Artificial Intelligence is a very “hot” field in Computer
Science right now. The main aim is to teach a computer to think and act smart.
Machine Learning is a field that gives computers the ability to learn new
“concepts” on its own. To explain why this is important, let’s consider a task
which is trivial for humans. If I show you a picture of a cat, you can
instantly recognize that it’s a cat. But it turns out that this a difficult
task for a computer to perform. So the task is, given a set of images, find out
which category (car, dog, cat, …) the image belongs to. This task is difficult for a computer
because:

A computer sees an image as a bunch of numbers (as shown
below) and we want the computer to give us some estimate of what it thinks
about the given image. This task is called image classification.

(image from http://cs231n.github.io/ : stanford course on visual recognition)

Other issues:

Other issues:

As the illumination changes, meaning if the image is more
bright/dull, those numbers shown above change.There might be some objects hiding some details of the object
in the image as shown below. (Plot Twist: it’s a dog)

(image from http://cs231n.github.io/ : stanford course on visual recognition)

Another problem is, if you look very
closely to the image shown below, you can convince yourself that both of the
images belong to “cat” category. So you can get a general idea why the task is
difficult for a computer, not because the cats shown here are retarded but
because these images even though belonging to the same category have different
representations when seen by a computer (the numbers above are different for all the images basically).

**Machine Learning Background**

Few concepts are needed before moving to Deep Networks.

There is no straightforward way to just do this, it’s not
like arranging a few numbers say 2,1,4,3 as 1,2,3,4. Instead there are
“concepts” we want the computer to learn on its own.

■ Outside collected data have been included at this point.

(* ===== verification/History.v ===== *)
(** History: a repository over time.  The backups of a source that a repository
    takes one after the other, each of the source tree as it is then, full or
    incremental; whatever others do meanwhile to the rest of the repository and
    of the store; the removal of backups, and of blobs that no backup needs any
    more; and the restore of any backup that is left. *)

From S2P Require Import Prelude GoStr Ignore Externs Compress Crypto Stream FS BlobStore LocalStore Blob BlobLocal Manifest CloudID ManifestIO Collect RestorePath SecureDir Restore RestoreTree PipeFile PipeLocal Interleave Scan Pool Registry Trash Config RestoreRun Backup EndToEnd EndWorkers Incremental Cycle.
From stdpp Require Import base list gmap strings sorting.
From Stdlib.Strings Require Import Byte.
Local Open Scope Z_scope.

(** A backup that was taken: its configuration, what surrounded it, the
    contents of the files then, and the manifest it returned. *)
Record past := Past { ps_cfg : PipelineConfig; ps_sr : surroundings; ps_content : scanEntry -> bytes; ps_manifest : Manifest }.

Definition ps_ex (x : past) : excludes := loadExcludePatterns (sr_read (ps_sr x)) (pc_Excludes (ps_cfg x)) (scan_path (ps_cfg x)).

(** The files that the next run takes as its baseline; the latest backup is the
    first of the list. *)
Definition starts_from (cfg : PipelineConfig) (h : list past) : gmap bytes FileEntry :=
  if pc_ForceFull cfg then ∅ else match h with [] => ∅ | x :: _ => BuildFileMap (ps_manifest x) end.

Section History.
Context `{AE : AEAD, ZS : Zstd, SH : Sha256, HK : Hkdf} `{AES : !AEADSpec AE, ZSS : !ZstdSpec ZS, SHS : !Sha256Spec SH, HKS : !HkdfSpec HK}.
Context `{J : Json, RJ : RegJson, CJ : CfgJson} `{JS : !JsonSpec J} `{L : LiteJson} `{LS : !LiteJsonSpec J L} `{MO : Mounts}.
Context `{WK : Walk} `{U : Uuid} `{RF : Rfc3339} `{RFF : Rfc3339Format} `{SE : Strerror} `{CK : Chunker} `{CKS : !ChunkerSpec CK}.
Context {S : Type} `{B : BlobStore S, SV : StoreView S, BS : !BlobStoreSpec S} `{BE : BatchExistencer S, BES : !BatchSpec S}.
Context (hook : option (bytes -> option bytes)) (report : ferr -> option (option Z) * bytes) (dec : Decryptor) (P : list bytes).
Context (p : pipe) (own : Z) (root cloud : bytes).

Abbreviation mdir := (ManifestDir (MetaDir root) cloud).
Abbreviation pipe_now := (with_pol p own).

Definition ps_name (x : past) : bytes := file_name (second (ps_sr x)) (pc_DeviceID (ps_cfg x)).

(** The backups that are not of this time and device. *)
Definition without (ts dev : bytes) (h : list past) : list past := filter (fun x => ~ is_it ts dev (ps_manifest x)) h.

(** ** What happens to a repository *)

(** A run of the source can come next: it is ready, everything in the tree can
    be read, its files do not change meanwhile, what looks as in the latest
    backup is as it was then, and the uploads are undisturbed. *)
Record next (SF : SourceFS) (cfg : PipelineConfig) (sr : surroundings) (content : scanEntry -> bytes) (final : conf S)
    (upload : Z -> list scanEntry -> gmap bytes FileEntry -> Manifest -> shared) (w : world) (s : S) (h : list past) : Prop := {
  nx_place : pc_RepoRoot cfg = root /\ run_cloud_id cfg = cloud;
  nx_own : own <> 0;
  nx_ready : ready hook cfg sr w;
  nx_tree : well_formed (sr_root sr) /\ portable (sr_root sr) /\ restorable_names (sr_root sr);
  nx_read : forall k n, Scan.find (sr_root sr) k = Some n -> n <> NoStat /\ forall i, n <> Folder i None;
  nx_size : forall k i, Scan.find (sr_root sr) k = Some (Leaf i) -> 0 <= fi_Size i < 2 ^ 63;
  nx_files : forall files dirs errs fe, scanSourceTree (scan_path cfg) (loadExcludePatterns (sr_read sr) (pc_Excludes cfg) (scan_path cfg)) (sr_root sr) [] = Ok (files, dirs, errs) ->
    fe ∈ files -> setting dec P pipe_now fe (content fe) ∅ (PS s [] O []) /\ forall x, head h = Some x -> faithful (ps_content x) fe (content fe);
  nx_uploads : forall files dirs errs m, scanSourceTree (scan_path cfg) (loadExcludePatterns (sr_read sr) (pc_Excludes cfg) (scan_path cfg)) (sr_root sr) [] = Ok (files, dirs, errs) ->
    quiet_uploads report pipe_now s files (starts_from cfg h) m final (upload own files (starts_from cfg h) m);
  nx_fits : forall files dirs errs, scanSourceTree (scan_path cfg) (loadExcludePatterns (sr_read sr) (pc_Excludes cfg) (scan_path cfg)) (sr_root sr) [] = Ok (files, dirs, errs) ->
    let m := final_manifest cfg sr (upload own) files dirs errs (starts_from cfg h) in json_text m /\ blen (json_marshal m) <= MaxManifestDecompressedSize
}.

(** The repository and the store after the backups [h] of the source: none at
    first; others may do anything that leaves the source's manifests alone and
    takes no blob away; a run adds its backup; a backup may be deleted or
    trashed by its time and device, or all of them; and once the live hashes
    have been collected, blobs that are not among them may be taken away. *)
Inductive history : world -> S -> list past -> Prop :=
| hist_start w s : validateCloudID cloud = None -> calm w -> sane (gives dec) P s -> bs_calm s ->
    (forall n, isManifestFile n = true -> w_files w !! (mdir ++ slash :: n) = None) -> history w s []
| hist_other w s h w' s' : history w s h -> calm w' -> sane (gives dec) P s' -> bs_calm s' -> extends P s s' ->
    (forall n, isManifestFile n = true -> w_files w' !! (mdir ++ slash :: n) = w_files w !! (mdir ++ slash :: n)) -> history w' s' h
| hist_run SF cfg sr content final upload w s h res w' : history w s h -> next SF cfg sr content final upload w s h ->
    Backup.Run hook cfg own sr upload w = (Ok res, w') -> history w' (cf_store final) (Past cfg sr content (pr_Manifest res) :: h)
| hist_remove ts dev trash w s h r w' : history w s h -> is_Some (parse_rfc3339 ts) ->
    deleteOrTrashManifest hook (MetaDir root) cloud ts dev trash w = (r, w') -> history w' s (without ts dev h)
| hist_remove_all trash w s h r w' : history w s h -> deleteOrTrashAllManifests (MetaDir root) cloud trash w = (r, w') -> history w' s []
| hist_collect w s h alive errs w' s' : history w s h -> CollectAliveHashesStreaming hook (MetaDir root) cloud w = (Ok (alive, errs), w') ->
    sane (gives dec) P s' -> bs_calm s' -> (forall k, k ∈ alive -> present s k -> present s' k) -> history w' s' h.

(** The restore asks for [x]: by a time stamp, or for the latest. *)
Definition asks_for (cfg : RestoreConfig) (h : list past) (x : past) : Prop :=
  (rc_Timestamp cfg = [] /\ head h = Some x) \/
  (rc_Timestamp cfg <> [] /\ x ∈ h /\ exists t, parse_rfc3339 (rc_Timestamp cfg) = Some t /\ unix t = second (ps_sr x)).

(** ** The invariant *)

(** What is kept of a backup. *)
Record keeps (w : world) (s : S) (x : past) : Prop := {
  kp_file : exists d t, w_files w !! (mdir ++ slash :: ps_name x) = Some (File d t) /\ isGBREnvelope d = true /\ LoadManifestFromData hook d = Ok (ps_manifest x);
  kp_snapshot : exists l allow res, ps_manifest x = pr_Manifest res /\
    snapshot_of (fun fe r => (fe, r) ∈ l) (scan_path (ps_cfg x)) (ps_ex x) (sr_root (ps_sr x)) allow res /\
    AllFiles (ps_manifest x) ≡ₚ (fun fr => listed_as (entry_of fr)) <$> l /\ forall fe o, (fe, Processed o) ∈ l -> stored P pipe_now (ps_content x) s fe o;
  kp_complete : IsComplete (ps_manifest x) = true;
  kp_errors : s_ScanErrors (m_Stats (ps_manifest x)) = 0;
  kp_tree : well_formed (sr_root (ps_sr x)) /\ restorable_names (sr_root (ps_sr x));
  kp_stamp : m_Timestamp (ps_manifest x) = sr_stamp (ps_sr x);
  kp_second : MinInt64 <= second (ps_sr x) <= MaxInt64;
  kp_clock : parse_rfc3339 (format_rfc3339 (second (ps_sr x))) = Some (second (ps_sr x) * 10 ^ 9);
  kp_name : (slash ∉ pc_DeviceID (ps_cfg x)) /\ Contains (ps_name x) (go ".alive.") = false;
  kp_recorded : Forall (recorded P (echunkSize (pp_enc p)) (ps_content x)) (AllFiles (ps_manifest x))
}.

Record intact (w : world) (s : S) (h : list past) : Prop := {
  in_cloud : validateCloudID cloud = None;
  in_calm : calm w /\ bs_calm s;
  in_sane : sane (gives dec) P s;
  in_kept : Forall (keeps w s) h;
  in_only : forall n, normal n -> isManifestFile n = true -> is_Some (w_files w !! (mdir ++ slash :: n)) -> exists x, x ∈ h /\ n = ps_name x;
  in_order : StronglySorted (fun x y => second (ps_sr y) < second (ps_sr x)) h
}.

(** A stored file of the snapshot is among what its manifest references. *)
Lemma listed_refs m (l : list (scanEntry * presult)) fr k : AllFiles m ≡ₚ (fun fr => listed_as (entry_of fr)) <$> l -> fr ∈ l ->
  k ∈ checked (entry_of fr) (f_ContentHash (entry_of fr)) -> k <> [] -> k ∈ refs m.
Proof.
  intros Hall Hfr Hk Hne. assert (Hin : listed_as (entry_of fr) ∈ AllFiles m) by (rewrite Hall; by apply (list_elem_of_fmap_2 (fun fr => listed_as (entry_of fr)))).
  rewrite AllFiles_flat in Hin. apply list_elem_of_bind in Hin as ([d dir] & (f & E%list_elem_of_singleton & Hf)%list_elem_of_bind & Hd).
  apply elem_of_refs. split; [|done]. apply list_elem_of_bind. exists (d, dir). split; [|done]. apply list_elem_of_bind. exists f. split; [|done].
  pose proof (f_equal f_ContentHash E) as E1. pose proof (f_equal f_Chunks E) as E2. unfold listed_as in E1, E2. cbn [f_ContentHash f_Chunks set_name] in E1, E2. unfold checked in Hk. unfold file_hashes. rewrite <- E1, <- E2.
  destruct (f_Chunks (entry_of fr)); [|done]. destruct (eqs _ _) eqn:Ee; [|done]. apply eqs_true in Ee. apply list_elem_of_singleton in Hk. congruence.
Qed.

Lemma stored_needs s s' content (fe : scanEntry) (o : outcome) : stored P pipe_now content s fe o ->
  (forall k, k ∈ checked (o.1.1.1) (f_ContentHash (o.1.1.1)) -> present s k -> present s' k) -> stored P pipe_now content s' fe o.
Proof.
  intros (H1 & H2 & H3 & H4 & H5) Hx. do 3 (split; [done |]). split; [|done]. rewrite Forall_forall in H4. apply Forall_forall. intros k Hk. apply Hx; [done | by apply H4].
Qed.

But you might be thinking, how can we make a computer learn
this by itself. To understand this process, imagine you are teaching a kid how
to distinguish between an Oreo and an orange, and the kid is the stupidest kid
you have ever met. You tell him that if the item has two chocolate wafers with
a white creme filling in between it is likely to be an Oreo and in the same way
can describe an orange. Basically you are providing “features” i.e. {“two
chocolate wafers”, “white creme filling”} for Oreo and {“Orange Color”,
“Circular”} for orange to help him understand the difference.

But you would be thinking, Jay, you just said that computers
see an image as numbers, how will a computer get to know if there are two
chocolate wafers, white creme. You are absolutely correct. But, it is important to first introduce some fancy terms which people normally use.

**Linear Hypothesis:**Consider the above oreo-orange example. Imagine if I were to give you two numbers describing an oreo and two numbers describing an orange. These two numbers are the “features” which I mentioned earlier but represented such that a computer understands them (remember the image is a bunch of numbers and we selected two numbers somehow which describes each category). In practice, we think of all the numbers representing the image as features, but consider two numbers for now. As we have two numbers, I can plot them considering first number as ‘x’ coordinate and second number as ‘y’ coordinate. Assuming no two oreos/orange are same, we will end up with different values for the two numbers. Think of it as the other two oreos are deformed at different positions and orange may have different sizes.

As shown above if we plot the oreos and oranges, we see that
we can separate them using a straight line i.e. anything below the red line is
an oreo and above is an orange. This is called “Linear Classification” and
function doing this is a linear hypothesis. And a piece of computer code which
does this Classification is called a classifier.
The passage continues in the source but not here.